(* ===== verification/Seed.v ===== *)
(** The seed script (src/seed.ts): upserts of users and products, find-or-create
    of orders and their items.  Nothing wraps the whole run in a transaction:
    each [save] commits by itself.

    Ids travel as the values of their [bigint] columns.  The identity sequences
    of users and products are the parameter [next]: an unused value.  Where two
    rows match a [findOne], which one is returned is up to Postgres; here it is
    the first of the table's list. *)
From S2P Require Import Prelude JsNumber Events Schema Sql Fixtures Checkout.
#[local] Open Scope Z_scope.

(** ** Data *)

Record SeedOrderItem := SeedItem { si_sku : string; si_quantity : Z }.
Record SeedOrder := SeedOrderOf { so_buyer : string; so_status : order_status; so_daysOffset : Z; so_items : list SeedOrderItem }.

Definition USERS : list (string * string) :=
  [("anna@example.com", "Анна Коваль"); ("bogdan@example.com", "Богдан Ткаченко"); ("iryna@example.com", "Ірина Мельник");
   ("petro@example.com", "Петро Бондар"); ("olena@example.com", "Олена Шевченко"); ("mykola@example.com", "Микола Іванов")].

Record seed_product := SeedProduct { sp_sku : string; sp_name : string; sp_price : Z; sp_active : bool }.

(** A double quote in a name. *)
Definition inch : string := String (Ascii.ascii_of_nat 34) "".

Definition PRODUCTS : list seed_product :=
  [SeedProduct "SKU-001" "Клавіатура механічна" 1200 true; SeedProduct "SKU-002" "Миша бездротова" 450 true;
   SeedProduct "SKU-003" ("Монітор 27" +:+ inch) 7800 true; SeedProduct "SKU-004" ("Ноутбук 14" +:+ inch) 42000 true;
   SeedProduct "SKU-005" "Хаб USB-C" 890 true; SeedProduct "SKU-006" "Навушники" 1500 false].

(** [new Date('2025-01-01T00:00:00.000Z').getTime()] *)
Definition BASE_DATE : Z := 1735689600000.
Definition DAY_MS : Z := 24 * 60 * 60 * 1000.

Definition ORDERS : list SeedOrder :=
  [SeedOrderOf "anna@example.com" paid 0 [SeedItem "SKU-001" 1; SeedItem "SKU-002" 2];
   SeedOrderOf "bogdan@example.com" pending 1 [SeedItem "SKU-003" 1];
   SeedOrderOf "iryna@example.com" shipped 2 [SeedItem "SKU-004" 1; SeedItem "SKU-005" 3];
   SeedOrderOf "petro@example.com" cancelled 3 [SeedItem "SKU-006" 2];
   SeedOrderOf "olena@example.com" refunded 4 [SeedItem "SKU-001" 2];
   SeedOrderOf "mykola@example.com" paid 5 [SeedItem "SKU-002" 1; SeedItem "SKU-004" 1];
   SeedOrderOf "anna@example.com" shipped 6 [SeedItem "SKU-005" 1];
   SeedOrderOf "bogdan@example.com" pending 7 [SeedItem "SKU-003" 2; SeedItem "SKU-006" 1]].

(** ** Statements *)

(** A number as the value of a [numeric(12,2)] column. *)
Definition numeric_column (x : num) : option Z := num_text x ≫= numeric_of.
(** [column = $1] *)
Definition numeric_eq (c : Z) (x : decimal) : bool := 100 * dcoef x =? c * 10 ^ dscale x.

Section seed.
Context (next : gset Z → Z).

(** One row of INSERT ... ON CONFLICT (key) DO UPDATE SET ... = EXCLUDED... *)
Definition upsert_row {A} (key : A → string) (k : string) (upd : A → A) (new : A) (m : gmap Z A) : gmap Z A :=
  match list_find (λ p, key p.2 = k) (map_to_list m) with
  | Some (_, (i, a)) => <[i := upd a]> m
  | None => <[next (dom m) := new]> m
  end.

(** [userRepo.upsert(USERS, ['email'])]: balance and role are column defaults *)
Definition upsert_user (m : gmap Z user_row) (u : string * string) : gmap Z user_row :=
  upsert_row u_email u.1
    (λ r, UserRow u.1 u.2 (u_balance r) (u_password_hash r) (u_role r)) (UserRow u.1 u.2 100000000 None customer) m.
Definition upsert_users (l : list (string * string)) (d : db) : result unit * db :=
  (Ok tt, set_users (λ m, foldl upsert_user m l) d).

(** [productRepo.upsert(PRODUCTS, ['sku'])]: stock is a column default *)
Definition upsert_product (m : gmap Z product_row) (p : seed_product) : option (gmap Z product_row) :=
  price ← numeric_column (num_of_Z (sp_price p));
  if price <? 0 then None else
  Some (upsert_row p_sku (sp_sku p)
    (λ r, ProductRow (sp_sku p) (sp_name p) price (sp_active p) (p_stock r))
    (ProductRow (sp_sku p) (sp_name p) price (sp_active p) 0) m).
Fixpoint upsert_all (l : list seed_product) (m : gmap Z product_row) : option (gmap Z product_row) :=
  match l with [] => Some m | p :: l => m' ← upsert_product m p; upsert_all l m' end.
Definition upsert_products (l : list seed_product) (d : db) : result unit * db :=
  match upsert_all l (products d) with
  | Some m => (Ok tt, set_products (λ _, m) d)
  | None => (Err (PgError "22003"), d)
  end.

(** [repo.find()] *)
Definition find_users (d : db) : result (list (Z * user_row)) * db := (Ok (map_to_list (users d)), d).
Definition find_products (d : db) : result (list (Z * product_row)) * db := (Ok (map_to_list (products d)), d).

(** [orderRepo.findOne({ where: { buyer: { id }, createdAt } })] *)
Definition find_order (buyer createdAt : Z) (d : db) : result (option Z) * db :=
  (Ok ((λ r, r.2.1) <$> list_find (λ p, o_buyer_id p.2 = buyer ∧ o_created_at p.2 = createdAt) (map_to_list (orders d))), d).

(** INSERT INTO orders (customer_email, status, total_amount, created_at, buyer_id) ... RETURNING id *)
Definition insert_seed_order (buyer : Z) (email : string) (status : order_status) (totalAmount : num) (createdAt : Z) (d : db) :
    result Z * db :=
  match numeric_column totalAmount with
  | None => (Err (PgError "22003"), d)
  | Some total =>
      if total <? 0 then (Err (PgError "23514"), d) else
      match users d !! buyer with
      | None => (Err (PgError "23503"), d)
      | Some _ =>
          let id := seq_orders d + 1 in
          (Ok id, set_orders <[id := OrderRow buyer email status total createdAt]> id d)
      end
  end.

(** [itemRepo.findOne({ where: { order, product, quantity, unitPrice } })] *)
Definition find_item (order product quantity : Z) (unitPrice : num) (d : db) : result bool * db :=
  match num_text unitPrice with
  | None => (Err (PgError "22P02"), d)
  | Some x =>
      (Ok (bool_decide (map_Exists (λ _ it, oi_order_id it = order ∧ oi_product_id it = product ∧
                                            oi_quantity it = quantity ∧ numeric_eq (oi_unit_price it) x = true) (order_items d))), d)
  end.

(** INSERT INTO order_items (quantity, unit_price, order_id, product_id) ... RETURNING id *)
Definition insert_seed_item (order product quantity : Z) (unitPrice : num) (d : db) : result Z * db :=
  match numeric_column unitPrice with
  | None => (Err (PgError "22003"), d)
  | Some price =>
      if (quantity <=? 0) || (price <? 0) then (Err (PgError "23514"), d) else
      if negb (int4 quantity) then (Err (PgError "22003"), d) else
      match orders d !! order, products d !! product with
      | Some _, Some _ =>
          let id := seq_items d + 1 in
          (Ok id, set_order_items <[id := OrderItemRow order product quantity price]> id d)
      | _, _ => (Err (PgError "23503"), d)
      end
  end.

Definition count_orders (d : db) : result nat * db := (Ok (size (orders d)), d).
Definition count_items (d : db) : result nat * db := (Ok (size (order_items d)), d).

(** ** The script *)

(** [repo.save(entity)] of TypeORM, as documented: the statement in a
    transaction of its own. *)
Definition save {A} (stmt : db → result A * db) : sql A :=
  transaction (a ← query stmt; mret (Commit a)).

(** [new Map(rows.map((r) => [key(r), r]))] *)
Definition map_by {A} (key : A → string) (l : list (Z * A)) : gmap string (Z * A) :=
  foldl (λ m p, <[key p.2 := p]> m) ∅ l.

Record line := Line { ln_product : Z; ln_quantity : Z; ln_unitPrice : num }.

What is needed: Go through the records line by line and count those that contain the string "mykola". Answer with the count alone.

Response below: 2